WHAT TO DO — Every line below that holds "gets" must be copied.

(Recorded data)
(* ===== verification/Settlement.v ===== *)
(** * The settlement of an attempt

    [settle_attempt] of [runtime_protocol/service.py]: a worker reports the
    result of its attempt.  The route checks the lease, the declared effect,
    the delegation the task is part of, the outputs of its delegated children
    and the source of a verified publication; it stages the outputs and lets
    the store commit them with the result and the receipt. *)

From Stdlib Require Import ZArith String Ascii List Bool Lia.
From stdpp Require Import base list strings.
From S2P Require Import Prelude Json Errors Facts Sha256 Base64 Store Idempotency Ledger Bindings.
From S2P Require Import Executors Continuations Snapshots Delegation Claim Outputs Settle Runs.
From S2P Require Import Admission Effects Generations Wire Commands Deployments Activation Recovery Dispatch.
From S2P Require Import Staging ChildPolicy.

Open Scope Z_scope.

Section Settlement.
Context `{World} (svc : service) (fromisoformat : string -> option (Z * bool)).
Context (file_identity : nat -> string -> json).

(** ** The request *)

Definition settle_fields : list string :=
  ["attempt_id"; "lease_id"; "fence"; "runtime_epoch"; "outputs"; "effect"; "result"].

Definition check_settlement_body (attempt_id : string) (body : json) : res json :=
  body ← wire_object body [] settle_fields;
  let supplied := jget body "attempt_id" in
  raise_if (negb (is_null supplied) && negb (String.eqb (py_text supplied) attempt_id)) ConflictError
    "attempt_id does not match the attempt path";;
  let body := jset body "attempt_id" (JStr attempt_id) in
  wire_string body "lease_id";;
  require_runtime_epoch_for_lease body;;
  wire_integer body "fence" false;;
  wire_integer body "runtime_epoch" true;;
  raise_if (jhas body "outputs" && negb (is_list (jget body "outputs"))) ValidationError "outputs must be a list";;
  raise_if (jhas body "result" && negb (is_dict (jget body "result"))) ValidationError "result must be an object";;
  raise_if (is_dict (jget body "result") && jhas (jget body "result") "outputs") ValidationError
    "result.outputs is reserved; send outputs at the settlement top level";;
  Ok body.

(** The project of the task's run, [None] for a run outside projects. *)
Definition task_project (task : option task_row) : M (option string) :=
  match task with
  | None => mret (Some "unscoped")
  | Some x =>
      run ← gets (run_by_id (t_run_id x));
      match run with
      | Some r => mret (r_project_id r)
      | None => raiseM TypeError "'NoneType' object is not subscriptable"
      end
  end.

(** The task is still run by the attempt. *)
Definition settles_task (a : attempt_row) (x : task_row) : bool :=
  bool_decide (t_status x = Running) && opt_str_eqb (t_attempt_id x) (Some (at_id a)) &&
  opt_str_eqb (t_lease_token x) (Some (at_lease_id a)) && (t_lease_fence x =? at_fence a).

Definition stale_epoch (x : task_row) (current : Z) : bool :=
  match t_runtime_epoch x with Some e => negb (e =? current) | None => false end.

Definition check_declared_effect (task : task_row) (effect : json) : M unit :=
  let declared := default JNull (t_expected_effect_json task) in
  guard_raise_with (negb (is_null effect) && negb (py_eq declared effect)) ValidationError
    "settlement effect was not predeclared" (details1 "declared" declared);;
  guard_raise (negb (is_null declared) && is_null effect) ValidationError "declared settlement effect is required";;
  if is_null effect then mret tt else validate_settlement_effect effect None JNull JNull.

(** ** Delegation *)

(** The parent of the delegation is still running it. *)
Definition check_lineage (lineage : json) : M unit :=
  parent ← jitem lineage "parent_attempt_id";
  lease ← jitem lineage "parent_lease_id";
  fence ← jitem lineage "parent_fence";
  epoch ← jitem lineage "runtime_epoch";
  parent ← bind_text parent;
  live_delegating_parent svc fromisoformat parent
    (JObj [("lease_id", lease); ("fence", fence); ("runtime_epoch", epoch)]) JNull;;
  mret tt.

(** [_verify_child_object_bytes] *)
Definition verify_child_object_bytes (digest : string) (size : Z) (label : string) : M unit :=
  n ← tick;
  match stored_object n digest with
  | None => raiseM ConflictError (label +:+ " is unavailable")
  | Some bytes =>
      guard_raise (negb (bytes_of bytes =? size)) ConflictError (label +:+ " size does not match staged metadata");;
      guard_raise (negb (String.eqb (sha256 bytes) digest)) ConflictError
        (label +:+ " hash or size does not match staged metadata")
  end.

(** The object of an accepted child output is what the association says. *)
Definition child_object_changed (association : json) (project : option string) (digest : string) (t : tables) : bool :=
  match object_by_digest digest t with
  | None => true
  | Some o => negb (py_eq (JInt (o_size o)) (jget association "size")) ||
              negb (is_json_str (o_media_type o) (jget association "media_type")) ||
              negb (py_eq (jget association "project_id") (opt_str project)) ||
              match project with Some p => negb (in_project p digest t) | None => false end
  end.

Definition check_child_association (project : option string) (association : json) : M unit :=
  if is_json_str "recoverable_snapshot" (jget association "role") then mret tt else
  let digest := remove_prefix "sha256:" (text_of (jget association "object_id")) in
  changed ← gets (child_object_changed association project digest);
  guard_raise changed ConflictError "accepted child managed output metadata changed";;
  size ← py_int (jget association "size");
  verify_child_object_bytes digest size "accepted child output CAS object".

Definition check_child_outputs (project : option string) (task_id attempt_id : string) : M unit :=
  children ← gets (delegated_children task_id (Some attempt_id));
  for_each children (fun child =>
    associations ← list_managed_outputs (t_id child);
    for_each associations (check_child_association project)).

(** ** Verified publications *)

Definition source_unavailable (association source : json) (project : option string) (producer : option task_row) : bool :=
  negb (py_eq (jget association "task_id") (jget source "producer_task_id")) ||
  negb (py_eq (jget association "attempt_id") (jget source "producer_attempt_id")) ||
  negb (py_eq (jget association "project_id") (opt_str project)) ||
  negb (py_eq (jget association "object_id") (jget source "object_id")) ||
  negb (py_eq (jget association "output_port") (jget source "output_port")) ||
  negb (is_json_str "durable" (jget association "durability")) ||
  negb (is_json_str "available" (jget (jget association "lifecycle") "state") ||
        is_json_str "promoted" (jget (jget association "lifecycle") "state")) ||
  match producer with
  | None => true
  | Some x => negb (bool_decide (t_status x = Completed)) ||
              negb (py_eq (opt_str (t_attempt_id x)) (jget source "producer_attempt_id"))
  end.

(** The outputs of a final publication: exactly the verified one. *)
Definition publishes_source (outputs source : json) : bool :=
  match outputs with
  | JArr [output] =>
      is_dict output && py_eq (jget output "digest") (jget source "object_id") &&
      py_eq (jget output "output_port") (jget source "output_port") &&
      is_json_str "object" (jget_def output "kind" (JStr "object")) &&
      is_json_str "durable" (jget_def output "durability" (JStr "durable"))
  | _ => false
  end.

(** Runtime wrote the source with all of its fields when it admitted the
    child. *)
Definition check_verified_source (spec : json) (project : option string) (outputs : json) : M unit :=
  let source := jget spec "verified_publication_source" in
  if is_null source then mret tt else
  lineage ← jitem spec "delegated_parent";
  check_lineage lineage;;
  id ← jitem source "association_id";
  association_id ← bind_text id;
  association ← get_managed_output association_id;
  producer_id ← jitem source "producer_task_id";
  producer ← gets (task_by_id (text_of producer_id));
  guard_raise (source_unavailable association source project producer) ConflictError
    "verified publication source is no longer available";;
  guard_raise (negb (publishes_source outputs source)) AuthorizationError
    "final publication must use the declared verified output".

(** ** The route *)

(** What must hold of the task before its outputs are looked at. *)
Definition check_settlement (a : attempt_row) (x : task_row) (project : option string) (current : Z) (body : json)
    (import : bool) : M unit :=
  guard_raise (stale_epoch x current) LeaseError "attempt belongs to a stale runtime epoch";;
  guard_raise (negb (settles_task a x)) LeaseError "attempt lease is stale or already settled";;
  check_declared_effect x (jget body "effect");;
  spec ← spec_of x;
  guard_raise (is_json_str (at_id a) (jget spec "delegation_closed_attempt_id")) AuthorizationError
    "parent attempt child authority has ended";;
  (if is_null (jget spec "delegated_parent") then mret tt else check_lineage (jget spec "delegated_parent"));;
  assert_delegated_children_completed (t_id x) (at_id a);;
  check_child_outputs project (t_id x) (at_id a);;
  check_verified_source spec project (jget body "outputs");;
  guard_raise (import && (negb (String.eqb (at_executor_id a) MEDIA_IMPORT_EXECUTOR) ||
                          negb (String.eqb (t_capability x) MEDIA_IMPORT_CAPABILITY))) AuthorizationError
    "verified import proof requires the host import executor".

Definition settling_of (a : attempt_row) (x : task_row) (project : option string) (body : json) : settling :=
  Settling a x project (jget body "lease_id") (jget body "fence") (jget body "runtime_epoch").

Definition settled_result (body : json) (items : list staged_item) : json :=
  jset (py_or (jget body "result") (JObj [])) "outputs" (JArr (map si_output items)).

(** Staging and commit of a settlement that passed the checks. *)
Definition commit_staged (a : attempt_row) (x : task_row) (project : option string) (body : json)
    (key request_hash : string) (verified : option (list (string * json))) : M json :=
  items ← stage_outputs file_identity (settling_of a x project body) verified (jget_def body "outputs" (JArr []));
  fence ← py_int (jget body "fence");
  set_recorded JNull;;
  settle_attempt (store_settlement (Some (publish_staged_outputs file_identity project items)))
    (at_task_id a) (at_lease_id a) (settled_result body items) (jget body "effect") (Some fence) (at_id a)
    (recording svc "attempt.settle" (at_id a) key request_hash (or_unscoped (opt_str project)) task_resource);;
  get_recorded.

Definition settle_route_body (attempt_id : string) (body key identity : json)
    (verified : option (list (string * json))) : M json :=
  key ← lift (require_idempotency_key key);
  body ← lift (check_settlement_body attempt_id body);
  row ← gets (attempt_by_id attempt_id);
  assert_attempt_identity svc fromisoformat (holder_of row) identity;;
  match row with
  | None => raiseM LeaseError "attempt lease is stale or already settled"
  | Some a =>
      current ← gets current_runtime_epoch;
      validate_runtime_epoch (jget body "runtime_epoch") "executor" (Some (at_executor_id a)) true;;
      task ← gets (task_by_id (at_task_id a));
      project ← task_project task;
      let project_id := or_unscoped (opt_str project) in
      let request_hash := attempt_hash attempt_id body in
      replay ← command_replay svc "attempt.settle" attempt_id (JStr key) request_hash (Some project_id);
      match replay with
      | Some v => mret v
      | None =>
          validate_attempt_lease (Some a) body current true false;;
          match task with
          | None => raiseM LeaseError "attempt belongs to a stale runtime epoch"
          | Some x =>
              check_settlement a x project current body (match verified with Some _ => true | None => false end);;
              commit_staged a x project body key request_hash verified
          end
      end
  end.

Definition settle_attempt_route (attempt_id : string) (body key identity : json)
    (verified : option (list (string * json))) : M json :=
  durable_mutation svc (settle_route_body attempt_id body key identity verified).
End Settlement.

YOUR SOLUTION —
      run ← gets (run_by_id (t_run_id x));
  changed ← gets (child_object_changed association project digest);
  children ← gets (delegated_children task_id (Some attempt_id));
  producer ← gets (task_by_id (text_of producer_id));
  row ← gets (attempt_by_id attempt_id);
      current ← gets current_runtime_epoch;
      task ← gets (task_by_id (at_task_id a));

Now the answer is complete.